When loading a large PyTorch-based model (e.g., an SDXL checkpoint >10GB) within a host application (ComfyUI), I expect the GPU's dedicated memory (VRAM) usage to increase smoothly and stabilize at the required level for the model. This process should be fast and efficient.

# Current Behavior

The VRAM allocation is extremely erratic and inefficient. The memory usage graph shows a severe sawtooth/spiky pattern—it spikes up, drops slightly, spikes again, and repeats this cycle until the model is finally loaded. This process is significantly slower than normal and suggests a fundamental conflict in memory management at the CUDA level.

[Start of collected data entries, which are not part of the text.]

Definition validate_against_parent_eip1559_base_fee (header parent : EvmHeader) : R unit :=
  if negb (is_london_active_at_block (hd_number header)) then Ok tt else
  let? base_fee := ok_or (hd_base_fee_per_gas header) BaseFeeMissing in
  let? expected_base_fee :=
    if london_transitions_at_block (hd_number header) then Ok INITIAL_BASE_FEE
    else ok_or (next_block_base_fee parent (hd_timestamp header)) BaseFeeMissing in
  if negb (expected_base_fee =? base_fee) then Err (BaseFeeDiff base_fee expected_base_fee) else Ok tt.

Definition validate_against_parent_timestamp (header parent : EvmHeader) : R unit :=
  if hd_timestamp header <=? hd_timestamp parent
  then Err (TimestampIsInPast (hd_timestamp parent) (hd_timestamp header)) else Ok tt.

Definition validate_against_parent_4844 (header parent : EvmHeader) : R unit :=
  let parent_blob_gas_used := default 0 (hd_blob_gas_used parent) in
  let parent_excess_blob_gas := default 0 (hd_excess_blob_gas parent) in
  if bool_decide (hd_blob_gas_used header = None) then Err BlobGasUsedMissing else
  let? excess_blob_gas := ok_or (hd_excess_blob_gas header) ExcessBlobGasMissing in
  let expected_excess_blob_gas := calc_excess_blob_gas parent_excess_blob_gas parent_blob_gas_used in
  if negb (expected_excess_blob_gas =? excess_blob_gas)
  then Err (ExcessBlobGasDiff excess_blob_gas expected_excess_blob_gas) else Ok tt.

(** *** utils.rs *)

Definition validate_poa_block_beneficiary (header : EvmHeader) : R unit :=
  if bool_decide (hd_beneficiary header = ZERO_ADDRESS) then Ok tt else Err BeneficiaryIsNotBurnAddress.

Definition fixed_bytes_32_to_u256 (value : bytes) : Z := from_le_bytes value.

Definition is_inturn (authorities_len signer_index time_range : Z) (random_source : bytes) : bool :=
  signer_index =? 0.

Definition current_inturn_index (authorities_len reference_timestamp block_time : Z) : Z := 0.

(** *** calc.rs *)

Definition ETH_TO_WEI : Z := 10 ^ 18.

Context (constantinople_active_at_block byzantium_active_at_block : Z → bool).
Context (paris_active_at_ttd : Z → Z → bool).

Definition base_block_reward_pre_merge (block_number : Z) : Z :=
  if constantinople_active_at_block block_number then ETH_TO_WEI * 2
  else if byzantium_active_at_block block_number then ETH_TO_WEI * 3
  else ETH_TO_WEI * 5.

Definition base_block_reward (block_number block_difficulty total_difficulty : Z) : option Z :=
  if paris_active_at_ttd total_difficulty block_difficulty then None
  else Some (base_block_reward_pre_merge block_number).

Definition block_reward {E} (base_block_reward : Z) (ommers : Z) : outcome E Z :=
  let? part := umul 128 (Z.shiftr base_block_reward 5) ommers in
  uadd 128 base_block_reward part.

Definition ommer_reward {E} (base_block_reward block_number ommer_block_number : Z) : outcome E Z :=
  let? eight := uadd 64 8 ommer_block_number in
  let? factor := usub 64 eight block_number in
  let? product := umul 128 factor base_block_reward in
  Ok (Z.shiftr product 3).

End common.

Section common_theorems.
Context `{!Evm, !EthLib, !Profile}.

(** Where the two validations of a header's blob fields meet: a header without
    blobs passes whenever its fields are there and the excess is a multiple. *)
Lemma no_blobs_pass h r e :
  hd_blob_gas_used h = Some 0 → hd_excess_blob_gas h = Some (e * DATA_GAS_PER_BLOB) →
  hd_parent_beacon_block_root h = Some r → validate_4844_header_standalone h = Ok tt.
Proof.
  intros Hb He Hr. unfold validate_4844_header_standalone. rewrite Hb, He, Hr. cbn [ok_or obind].
  rewrite Z.mod_mul by done. reflexivity.
Qed.

(** The reward for an ommer at most seven blocks old is the eighths of the
    block reward that the yellow paper gives, without a wrap-around; for an
    older one the subtraction underflows: it panics when overflows are checked
    and is a wrapped multiple otherwise. *)
Theorem ommer_reward_spec reward n m :
  0 < reward < 2 ^ 64 → 0 ≤ m ≤ n → n < 2 ^ 63 →
  (n - m ≤ 8 → ommer_reward (E:=Empty_set) reward n m = Ok ((8 - (n - m)) * reward / 8)) ∧
  (8 < n - m → ommer_reward (E:=Empty_set) reward n m ≠ Ok ((8 - (n - m)) * reward / 8)).
Proof.
  intros Hr Hm Hn. unfold ommer_reward. rewrite uadd_Ok by lia. cbn [obind]. split.
  - intros Hd. rewrite usub_Ok by lia. cbn [obind]. unfold umul.
    destruct (Z.ltb_spec ((8 + m - n) * reward) (2 ^ 128)); [|nia]. cbn [obind].
    rewrite Z.shiftr_div_pow2 by done. f_equal. f_equal. lia.
  - intros Hd. unfold usub. destruct (Z.leb_spec n (8 + m)); [lia|]. destruct overflow_checks; [done|].
    cbn [obind]. assert (0 ≤ (8 + m - n) mod 2 ^ 64) as Hf by (apply Z.mod_pos_bound; lia).
    assert (∀ x, 0 ≤ x → Z.shiftr x 3 ≠ (8 - (n - m)) * reward / 8) as Hneg.
    { intros x Hx. rewrite Z.shiftr_div_pow2 by done. assert (0 ≤ x / 2 ^ 3) by (apply Z.div_pos; lia).
      assert ((8 - (n - m)) * reward / 8 < 0) by (apply Z.div_lt_upper_bound; nia). lia. }
    unfold umul. destruct (_ <? _); cbn [obind].
    + intros [= Heq]. revert Heq. apply Hneg. nia.
    + destruct overflow_checks; [done|]. cbn [obind]. intros [= Heq]. revert Heq. apply Hneg. apply Z.mod_pos_bound. lia.
Qed.

End common_theorems.
End Common.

This behavior **only** occurs when a component that imports `llama-cpp-python` is loaded by the host application at startup. The issue manifests *before* any `llama-cpp-python` functions are actively called; the mere act of importing the library is enough to trigger this conflict with subsequent PyTorch operations.

# Environment and Context

* **Hardware**:
    * **GPU**: NVIDIA RTX PRO 6000 Blackwell Workstation Edition (94.5 GB VRAM)

* **Operating System**:
    * Windows 11

* **SDK and Software Versions**:
    * **Python Version**: `3.12.11`
    * **Compiler**: MSVC / Visual Studio `2022` used to compile for CUDA
    * **CUDA Toolkit**: 12.8 (locally compiled)
    * **NVIDIA Driver Version**: `580.97`
    * **Host Application**: ComfyUI (Release `2025-08-27` or newer)

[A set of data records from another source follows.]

Lemma try_include_inv p c s s' :
  payload_inv s → try_include block_gas_limit base_fee max_blob_count timestamp p c s = Ok (inl s') →
  payload_inv s' ∧ (best_size (ps_best_txs s') ≤ best_size (ps_best_txs s))%nat.
Proof.
  intros Hinv. pose proof Hinv as [Hg Hgw Hb Hbw Hsc]. pose proof (pool_gas_range p) as Hp.
  assert (∀ e, payload_inv (invalidate p e s) ∧
    (best_size (ps_best_txs (invalidate p e s)) ≤ best_size (ps_best_txs s))%nat) as Hskip.
  { intros e. split; [by apply inv_set_best|]. apply mark_invalid_size. }
  unfold try_include. rewrite uadd_Ok by lia. cbn [obind].
  destruct (Z.ltb_spec block_gas_limit (cumulative_gas_used s + pool_gas_limit p)) as [Hfull|Hfits].
  { intros [= <-]. apply Hskip. }
  unfold include_tx. destruct c; [done|].
  destruct (match as_eip4844 (to_consensus p) with Some _ => _ | None => _ end) as [[r|e]|e|] eqn:Es;
    cbn [obind]; [|intros [= <-]; apply Hskip|done..].
  apply sidecar_chosen in Es as [Hside Hfit]; [|done].
  destruct (builder_execute (to_consensus p) (ps_builder s)) as [b res] eqn:Eb. destruct res as [gas|low|]; [| |done].
  - apply executed_in_block in Eb as [Hin Hgas]. rewrite <-pool_gas in Hgas.
    destruct (record_executed base_fee max_blob_count (to_consensus p) gas r (set_ps_builder b s)) as [s1|e|] eqn:Er;
      [|done..]. cbn [obind]. intros [= <-]. eapply (record_executed_inv (to_consensus p) gas); [done|lia|lia|done..].
  - apply invalid_not_in_block in Eb. destruct low; intros [= <-].
    + split; [by apply inv_set_builder|done].
    + split; [by apply inv_set_best, inv_set_builder|]. apply mark_invalid_size.
Qed.

Lemma payload_loop_inv is_cancelled : ∀ fuel s s',
  payload_inv s → payload_loop block_gas_limit base_fee max_blob_count timestamp fuel is_cancelled s = Some (Ok (inl s')) →
  payload_inv s'.
Proof.
  induction fuel as [|fuel IH]; intros s s' Hs; cbn [payload_loop]; [done|].
  destruct (best_next (ps_best_txs s)) as [[p rest]|]; [|by intros [= <-]].
  destruct (try_include _ _ _ _ p _ _) as [[s1|]|e|] eqn:Et; [|done..].
  intros Hl. eapply IH; [|exact Hl]. eapply try_include_inv; [|exact Et]. by apply inv_set_best.
Qed.

(** The loop returns: every turn takes a transaction from the iterator. *)
Lemma payload_loop_returns is_cancelled : ∀ fuel s,
  payload_inv s → (best_size (ps_best_txs s) < fuel)%nat →
  payload_loop block_gas_limit base_fee max_blob_count timestamp fuel is_cancelled s ≠ None.
Proof.
  induction fuel as [|fuel IH]; intros s Hs Hsize; cbn [payload_loop]; [lia|].
  destruct (best_next (ps_best_txs s)) as [[p rest]|] eqn:En; [|done].
  destruct (try_include _ _ _ _ p _ _) as [[s1|]|e|] eqn:Et; [|done..].
  apply best_next_size in En. apply try_include_inv in Et as [Hs1 Hle]; [|by apply inv_set_best].
  apply IH; [done|]. cbn in Hle. lia.
Qed.

End loop.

* **Key Python Packages**:
    * **llama-cpp-python**: `0.3.16`
    * **torch**: `2.8.0+cu128`
    * **diskcache**: 5.6.3

# Failure Information (for bugs)

This report details a deep-seated conflict between `llama-cpp-python` and `torch` regarding CUDA context and/or VRAM management.

### Investigation Summary & Key Findings

We conducted an extensive, multi-day investigation to isolate this issue, and the results were conclusive:

1.  **The problem is triggered by the `import` of `llama-cpp-python`**. Any host application that loads this library at startup will cause subsequent, unrelated `torch` VRAM allocations to become unstable. Disabling the components that import `llama-cpp-python` completely resolves the issue.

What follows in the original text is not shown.